(** * simply-threading: a shallow embedding of [simply/threading.h]

    The header wraps the POSIX and the Windows threading calls behind one
    interface.  This development embeds the parts of it that carry a
    specification: the [Thread::id] comparison operators, the sleep helpers
    of [this_thread] with their input validation, the thread-name setter,
    the priority reader and the wide/narrow string helpers.  The operating
    system is an explicit state that the embedded functions read and to
    which they append the calls they make.  The life cycle of a [Thread]
    object, which the header leaves undeclared, is modelled last, as a
    store of objects over a world of threads of execution. *)

From Stdlib Require Import ZArith Lia Bool Ascii String.
From stdpp Require Import base option list gmap.

Local Open Scope Z_scope.

(** ** Platforms and integer types *)

(** The header selects one of two bodies with [#if SIMPLY_WINDOWS] and
    [#elif SIMPLY_LINUX]; the embedding takes the platform as an argument. *)
Inductive platform : Set :=
  | Windows
  | Linux.

(** The header is compiled either as C++17 or as C++20 and later
    ([SIMPLY_std20plus]). *)
Inductive cxx_standard : Set :=
  | Cxx17
  | Cxx20.

(** [std::numeric_limits<uint32_t>::max()], also the maximum of a [DWORD]. *)
Definition UINT32_MAX : Z := 4294967295.
Definition DWORD_MAX : Z := 4294967295.

(** [ms_type] is [uint32_t]. *)
Definition is_ms_type (ms : Z) : Prop := 0 <= ms <= UINT32_MAX.

(** [static_cast<ms_type>(ms)]: conversion to an unsigned 32-bit integer. *)
Definition static_cast_ms_type (ms : Z) : Z := ms mod 2 ^ 32.

(** The bounds of a signed 64-bit integer, the representation of
    [std::chrono::milliseconds] and of [intmax_t]. *)
Definition INT64_MIN : Z := -9223372036854775808.
Definition INT64_MAX : Z := 9223372036854775807.

Definition in_int64 (x : Z) : Prop := INT64_MIN <= x <= INT64_MAX.

(** The value a signed 64-bit computation is left with: the result itself
    when it fits, the result wrapped around when it overflows, as the
    compiled code does. *)
Definition wrap64 (x : Z) : Z := (x + 2 ^ 63) mod 2 ^ 64 - 2 ^ 63.

(** ** [Thread::id] *)

Module ThreadId.

(** [class id { native_id_type id_; }]: a [DWORD] on Windows and a
    [pthread_t] on Linux, both unsigned integers. *)
Record id : Set := mk_id { id_ : Z }.

(** [Thread::id::id() noexcept : id_(0) {}] *)
Definition default_id : id := mk_id 0.

(** [Thread::id::id(native_handle_type handle)]: on Linux the handle is
    the identifier, on Windows it is what [GetThreadId] answers for the
    handle. *)
Definition id_of_handle (GetThreadId : Z -> Z) (p : platform) (handle : Z) : id :=
  match p with
  | Windows => mk_id (GetThreadId handle)
  | Linux => mk_id handle
  end.

(** [operator==]: [lhs.id_ == rhs.id_] *)
Definition op_eq (lhs rhs : id) : bool := id_ lhs =? id_ rhs.

(** The pre-C++20 operators, each the native comparison of the fields. *)
Definition op_ne (lhs rhs : id) : bool := negb (id_ lhs =? id_ rhs).
Definition op_gt (lhs rhs : id) : bool := id_ lhs >? id_ rhs.
Definition op_lt (lhs rhs : id) : bool := id_ lhs <? id_ rhs.
Definition op_le (lhs rhs : id) : bool := id_ lhs <=? id_ rhs.
Definition op_ge (lhs rhs : id) : bool := id_ lhs >=? id_ rhs.

(** The result types that occur in the declarations of the comparison
    operators. *)
Inductive result_type : Set :=
  | bool_type
  | strong_ordering_type.

Definition result_type_eqb (x y : result_type) : bool :=
  match x, y with
  | bool_type, bool_type | strong_ordering_type, strong_ordering_type => true
  | _, _ => false
  end.

(** One comparison operator of the header: its name, the result type of
    its [friend] declaration in [class id] and the result type its
    definition is written with. *)
Record operator : Set := mk_operator {
  op_name : string;
  declared : result_type;
  defined : result_type
}.

(** [SIMPLY_std20plus] *)
Definition std20plus (s : cxx_standard) : bool :=
  match s with
  | Cxx17 => false
  | Cxx20 => true
  end.

(** The comparison operators the header declares and defines under a
    language standard: [operator==] always, [operator<=>] under
    [#if SIMPLY_std20plus] and the five relational operators under
    [#else].  In the class [operator<=>] is declared
    [friend std::strong_ordering operator<=>(id lhs, id rhs) noexcept;];
    its definition reads
    [bool operator<=>(Thread::id lhs, Thread::id rhs) noexcept]. *)
Definition operators (s : cxx_standard) : list operator :=
  mk_operator "operator==" bool_type bool_type
  :: (if std20plus s
      then [mk_operator "operator<=>" strong_ordering_type bool_type]
      else [mk_operator "operator!=" bool_type bool_type;
            mk_operator "operator<" bool_type bool_type;
            mk_operator "operator>" bool_type bool_type;
            mk_operator "operator<=" bool_type bool_type;
            mk_operator "operator>=" bool_type bool_type]).

(** A definition agrees with its declaration when the result types are
    the same; one that differs from it in the result type only makes the
    program ill-formed. *)
Definition agrees (o : operator) : bool :=
  result_type_eqb (declared o) (defined o).

(** The comparison operators of the header compile under a standard. *)
Definition well_formed (s : cxx_standard) : bool :=
  forallb agrees (operators s).

(** Exactly one of three booleans is set. *)
Definition exactly_one (x y z : bool) : bool :=
  match x, y, z with
  | true, false, false | false, true, false | false, false, true => true
  | _, _, _ => false
  end.

End ThreadId.

(** ** Errors and the operating system *)

Module OS.

(** [std::errc] values the header raises. *)
Inductive errc : Set :=
  | invalid_argument.

(** [std::error_code]: a generic condition made by [std::make_error_code],
    or a native code in [std::system_category()]. *)
Inductive error_code : Set :=
  | generic_category (e : errc)
  | system_category (code : Z).

(** [std::system_error(code, what)]. *)
Record system_error : Set := mk_system_error {
  code : error_code;
  what : string
}.

(** The calls that reach the operating system, with their arguments.  A
    [const char*] argument is recorded as the bytes of the string object
    whose [c_str()] was passed. *)
Inductive os_call : Set :=
  | Sleep (dwMilliseconds : Z)
  | nanosleep (tv_sec tv_nsec : Z)
  | pthread_setname_np (name : list ascii)
  | pthread_getname_np
  | GetThreadPriority
  | GetLastError.

(** What the calling thread can observe of the operating system: its
    name, what [GetThreadPriority] and [GetLastError] answer, and the
    calls made so far (oldest first). *)
Record os_state : Set := mk_os_state {
  thread_name : list ascii;
  thread_priority : Z;
  last_error : Z;
  calls : list os_call
}.

(** The C string a [const char*] denotes: the bytes before the first
    NUL. *)
Fixpoint c_str (s : list ascii) : list ascii :=
  match s with
  | [] => []
  | c :: s' => if Ascii.eqb c Ascii.zero then [] else c :: c_str s'
  end.

Definition log (c : os_call) (st : os_state) : os_state :=
  mk_os_state (thread_name st) (thread_priority st) (last_error st)
              (calls st ++ [c]).

(** [pthread_setname_np] renames the thread when the C string has at most
    15 characters and fails with [ERANGE], changing nothing, otherwise. *)
Definition rename (name : list ascii) (st : os_state) : os_state :=
  if (length (c_str name) <=? 15)%nat
  then mk_os_state (c_str name) (thread_priority st) (last_error st) (calls st)
  else st.

(** Computations that may throw and that act on the operating system. *)
Inductive result (A : Type) : Type :=
  | Ok (a : A)
  | Throw (e : system_error).
Arguments Ok {A} a.
Arguments Throw {A} e.

Definition M (A : Type) : Type := os_state -> result A * os_state.

Definition ret {A} (a : A) : M A := fun st => (Ok a, st).

Definition bind {A B} (m : M A) (k : A -> M B) : M B :=
  fun st =>
    match m st with
    | (Ok a, st') => k a st'
    | (Throw e, st') => (Throw e, st')
    end.

Definition throw {A} (e : system_error) : M A := fun st => (Throw e, st).

(** One call into the operating system: it is logged, then takes
    effect and answers. *)
Definition call_Sleep (ms : Z) : M unit :=
  fun st => (Ok tt, log (Sleep ms) st).
Definition call_nanosleep (tv_sec tv_nsec : Z) : M unit :=
  fun st => (Ok tt, log (nanosleep tv_sec tv_nsec) st).
Definition call_pthread_setname_np (name : list ascii) : M unit :=
  fun st => (Ok tt, rename name (log (pthread_setname_np name) st)).
Definition call_pthread_getname_np : M (list ascii) :=
  fun st => (Ok (thread_name st), log pthread_getname_np st).
Definition call_GetThreadPriority : M Z :=
  fun st => (Ok (thread_priority st), log GetThreadPriority st).
Definition call_GetLastError : M Z :=
  fun st => (Ok (last_error st), log GetLastError st).

(** The time a [timespec] stands for, in nanoseconds. *)
Definition timespec_ns (tv_sec tv_nsec : Z) : Z := tv_sec * 1000000000 + tv_nsec.

(** The result of a computation is the exception [invalid_argument]. *)
Definition throws_invalid_argument {A} (r : result A) : Prop :=
  exists msg, r = Throw (mk_system_error (generic_category invalid_argument) msg).

Definition throws {A} (r : result A) : Prop :=
  exists e, r = Throw e.

End OS.

Declare Scope os_scope.
Delimit Scope os_scope with os.
Notation "x <- m ;; k" := (OS.bind m (fun x => k))
  (at level 100, m at next level, right associativity) : os_scope.
Notation "m ;;; k" := (OS.bind m (fun _ => k))
  (at level 100, right associativity) : os_scope.

(** ** [std::chrono] durations *)

Module Chrono.

(** [std::ratio<Num, Denom>] with both parts positive. *)
Record ratio : Set := mk_ratio { num : positive; den : positive }.

Definition milli : ratio := mk_ratio 1 1000.
Definition unit_ratio : ratio := mk_ratio 1 1.

(** [std::chrono::duration<Rep, Period>] for an integer [Rep]: a tick
    count and the length of a tick in seconds. *)
Record duration : Set := mk_duration { count : Z; period : ratio }.

Definition milliseconds (n : Z) : duration := mk_duration n milli.
Definition seconds (n : Z) : duration := mk_duration n unit_ratio.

**GOAL OF THE EXERCISE**.
Retype the records above, but only those lines that fall between the line containing "(** [Thread::id::id(native_handle_type handle)]: on" and the line containing "Definition op_eq (lhs", with both of those lines included, exactly as written.

**SOLUTION TO THE PROBLEM**.
(** [Thread::id::id(native_handle_type handle)]: on Linux the handle is
    the identifier, on Windows it is what [GetThreadId] answers for the
    handle. *)
Definition id_of_handle (GetThreadId : Z -> Z) (p : platform) (handle : Z) : id :=
  match p with
  | Windows => mk_id (GetThreadId handle)
  | Linux => mk_id handle
  end.

(** [operator==]: [lhs.id_ == rhs.id_] *)
Definition op_eq (lhs rhs : id) : bool := id_ lhs =? id_ rhs.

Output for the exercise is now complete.